Definition resume_orphan_voter_repair_operation (operation : MembershipOperation) : prog (result unit string) :=
  let target := op_raft_node_id operation in
  metrics ← do_call Metrics;
  if negb (is_local_leader metrics) then fine
  else if in_joint_consensus metrics then block_membership_operation operation "orphan voter repair cannot resume during joint consensus"
  else if bool_decide (op_phase operation = MembershipRemoved)
  then advance operation Completed "orphan voter repair completed after recovery"
  else if negb (bool_decide (op_phase operation = Prepared))
  then block_membership_operation operation "orphan voter repair has an invalid resumable phase"
  else if rx_id metrics =? target
  then block_membership_operation operation "orphan voter repair target became the current leader"
  else
  st ← do_call ReadState;
  if bool_decide (target ∈ desired_nodes st) || bool_decide (target ∈ pending_join_nodes st)
  then block_membership_operation operation "orphan voter repair target gained desired-state ownership"
  else if negb (is_member metrics target) then
    operation ←? transition_operation operation MembershipRemoved "orphan voter absent after uncertain RemoveVoters request";
    advance operation Completed "orphan voter repair completed after uncertain request"
  else if negb (is_voter metrics target)
  then block_membership_operation operation "orphan voter repair target is an unexpected learner"
  else if negb (bool_decide (orphans metrics st = {[target]}))
  then block_membership_operation operation "orphan voter repair target is no longer the unique orphan voter"
  else
  unless_moved operation (λ _,
    _ ←? do_call (RemoveVoters {[target]} false);
    after ← do_call Metrics;
    if is_member after target then bail "orphan voter repair did not make target absent"
    else
    operation ←? transition_operation operation MembershipRemoved "orphan voter removed with RemoveVoters retain=false";
    advance operation Completed "orphan voter repair completed").

(** ** Restoring a node *)

Definition resume_restore_operation (operation : MembershipOperation) : prog (result unit string) :=
  let target := op_raft_node_id operation in
  match op_node_id operation with
  | None => bail "restore operation is missing node_id"
  | Some node_id =>
  st ← do_call ReadState;
  match ps_nodes st !! node_id with
  | None => bail "restore operation node is missing"
  | Some node =>
  metrics ← do_call Metrics;
  if negb (is_local_leader metrics) then fine
  else
  match op_phase operation with
  | Prepared =>
      if is_voter metrics target
      then block_membership_operation operation "restore target unexpectedly became voter before learner phase"
      else if is_member metrics target
      then advance operation OpLearnerRegistered "restore learner observed after uncertain request"
      else
      unless_moved operation (λ _,
        _ ←? do_call (AddLearner target (mkNodeMeta (n_node_name node) (n_api_base_url node) (n_api_base_url node)));
        after ← do_call Metrics;
        if negb (is_member after target) then fine
        else advance operation OpLearnerRegistered "restore learner registered")
  | OpLearnerRegistered =>
      if is_voter metrics target
      then advance operation VoterPromoted "restore voter observed after uncertain request"
      else if negb (is_member metrics target)
      then block_membership_operation operation "restore learner disappeared before promotion"
      else
      unless_moved operation (λ metrics,
        let required_log_index := default 0 (rx_last_log_index metrics) in
        caught_up ← do_call (WaitLearnerCaughtUp target required_log_index 30);
        match caught_up with
        | Err _ => fine
        | Ok _ =>
            _ ←? do_call (AddVoters {[target]});
            after ← do_call Metrics;
            if negb (is_voter after target) then fine
            else advance operation VoterPromoted "restore voter promoted"
        end)
  | VoterPromoted =>
      if negb (is_voter metrics target)
      then block_membership_operation operation "restore voter disappeared before completion"
      else advance operation Completed "restore completed"
  | _ => fine
  end
  end
  end.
=====
*WORK TO COMPLETE:* Print again the lines of the entries above that fall between the line holding "else if negb (is_member metrics target) then" and the line holding "Definition resume_restore_operation (operation", inclusive, exactly as they stand.

*YOUR SOLUTION:*
  else if negb (is_member metrics target) then
    operation ←? transition_operation operation MembershipRemoved "orphan voter absent after uncertain RemoveVoters request";
    advance operation Completed "orphan voter repair completed after uncertain request"
  else if negb (is_voter metrics target)
  then block_membership_operation operation "orphan voter repair target is an unexpected learner"
  else if negb (bool_decide (orphans metrics st = {[target]}))
  then block_membership_operation operation "orphan voter repair target is no longer the unique orphan voter"
  else
  unless_moved operation (λ _,
    _ ←? do_call (RemoveVoters {[target]} false);
    after ← do_call Metrics;
    if is_member after target then bail "orphan voter repair did not make target absent"
    else
    operation ←? transition_operation operation MembershipRemoved "orphan voter removed with RemoveVoters retain=false";
    advance operation Completed "orphan voter repair completed").

(** ** Restoring a node *)

Definition resume_restore_operation (operation : MembershipOperation) : prog (result unit string) :=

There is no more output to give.